The introduction effectively sets the stage for the discussion, clearly stating the focus on Mr. Hyde's violence and its implications. To improve, consider providing a more specific thesis statement that outlines the key points you will discuss in the essay. This will help guide the reader through your argument.
The analysis of the extract is strong, particularly in discussing the juxtaposition of Hyde's violence with Sir Danvers Carew's character. However, the phrase 'explosives anger' seems to be a typo; it should be 'explosive anger.' Additionally, expand on the impact of the metaphor 'great flame of anger' by explaining how it reflects the theme of duality more explicitly.
This paragraph provides a good overview of Hyde's physical description and its significance. To enhance this section, consider including specific examples of how Jekyll's respectability contrasts with Hyde's appearance, perhaps by referencing specific scenes or quotes that illustrate this duality more vividly.
The discussion of foreshadowing is insightful, but it could benefit from a clearer connection to the overall theme of violence. Explain how this foreshadowing sets the tone for Hyde's character and the implications of his actions throughout the novella.

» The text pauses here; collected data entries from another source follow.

(* ===== verification/Page.v ===== *)
(** * The chat page: its handlers

    [features/chat/chat.page.tsx] and [components/chat-composer.tsx]: what each handler
    does to the state, with every [await] cut into the part before it and the part that its
    answer runs, so that answers of the backend, events of the socket and clicks can
    interleave as they do in the browser.

    A step is one turn of the event loop, followed by the render it causes and the effects
    of that render, so a handler reads the state of the last render.  One thing depends on
    React itself: whether the function given to [setState] runs at once or at the next
    render.  [eager] says which, where the code that follows reads what the function has
    written. *)

From S2P Require Import Prelude JsText View.
Open Scope Z_scope.

(** ** The page *)

(** What goes on when [selectConversation] has ended: nothing, the modal of
    [handleStartConversation], the search result of [handleOpenSearchResult]. *)
Inductive After :=
  | AfterNothing
  | AfterStart
  | AfterSearchResult (messageId : jsstring).

(** A send: the conversation and the text it was started with. *)
Record Sending := mkSending {
  sg_conversationId : jsstring;
  sg_content : jsstring;
}.

(** The awaits of the page: what is asked, and what the rest of the handler needs. *)
Inductive Task :=
  | ListConversations
  | GetMessages (conversationId : jsstring) (preload : bool) (after : After)
  | MarkRead (conversationId : jsstring) (after : After)
  | GetSuggestions (conversationId : jsstring) (baseMessageCount : Z)
  | RereadMessages (conversationId : jsstring)
  | OlderMessages (conversationId : jsstring) (before : jsstring)
  | PresignUpload (sending : Sending) (file : File)
  | UploadFile (sending : Sending) (attachmentId : jsstring)
  | MarkUploaded (sending : Sending) (attachmentId : jsstring)
  | GetStatus (sending : Sending) (attachmentId : jsstring)
  | SendMessage (sending : Sending) (attachmentId : option jsstring)
  | StopTyping (sending : Sending)
  | LeaveRoom (conversationId : jsstring)
  | LeaveConversation (conversationId : jsstring)
  | DeleteLeaveRoom (conversationId : jsstring)
  | DeleteConversation (conversationId : jsstring)
  | ListAfterDelete (conversationId : jsstring)
  | CreateConversation (userId : jsstring)
  | ListAfterCreate (conversationId : jsstring)
  | SyncLeave (previous next : jsstring)
  | SyncJoin (next : jsstring)
  | UpdateTyping.

(** What a promise is fulfilled with, or the [code], [message] and [detailMessage] it is
    rejected with. *)
Inductive Answer :=
  | Conversations (conversations : list Conversation)
  | Messages (messages : list Message) (events : list MembershipEvent)
  | ReadState (unreadCount : Z)
  | Suggestions (suggestions : list jsstring)
  | Presigned (attachmentId : jsstring)
  | Created (conversationId : jsstring)
  | Done
  | Failed (code message detailMessage : option jsstring).

(** The state, the other [useState]s and [useRef]s that handlers read, the conversation in
    the address bar, the notifications opened so far, and the awaits. *)
Record Page := mkPage {
  p_currentUser : option jsstring;
  p_state : ChatState;
  p_inputValue : jsstring;
  p_connectionState : ChatConnectionState;
  p_shownNotificationIds : gset jsstring;
  p_notifications : list jsstring;
  p_joinedConversation : option jsstring;
  p_hasRestored : bool;
  p_requestedConversationId : option jsstring;
  p_location : option jsstring;
  p_typingTimeouts : gset jsstring;
  p_selectedUser : option jsstring;
  p_startingConversation : bool;
  p_highlightedMessageId : option jsstring;
  p_next : nat;
  p_tasks : gmap nat Task;
}.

This paragraph introduces important themes related to Jekyll's transformation and the consequences of repressed emotions. To improve, consider providing more textual evidence to support your claims about Jekyll's beliefs and the ultimate outcome of his struggles. This will strengthen your argument about the dangers of repression.
The conclusion summarizes the main points well, but it could be more impactful. Instead of repeating the idea of self-destruction, consider reflecting on the broader implications of Stevenson’s critique of Victorian society. Perhaps discuss how this critique remains relevant today, which would provide a more profound closing statement.
The essay demonstrates a clear understanding of the themes of violence and duality in Stevenson's novella. The use of textual references is effective, and the analysis of Mr. Hyde's character is insightful, particularly in relation to Victorian societal fears.
To achieve a higher mark, the essay should include more detailed textual evidence and clearer connections between the analysis and the themes. Additionally, improving the structure by ensuring each paragraph has a clear focus and directly relates to the question will enhance the overall coherence of the argument.
Overall, the essay presents a thoughtful exploration of violence in Stevenson's novella, effectively linking Mr. Hyde's character to broader themes of repression and societal fears. However, to reach a higher level of attainment, the analysis should be more detailed, with stronger textual support and clearer connections to the themes throughout the essay.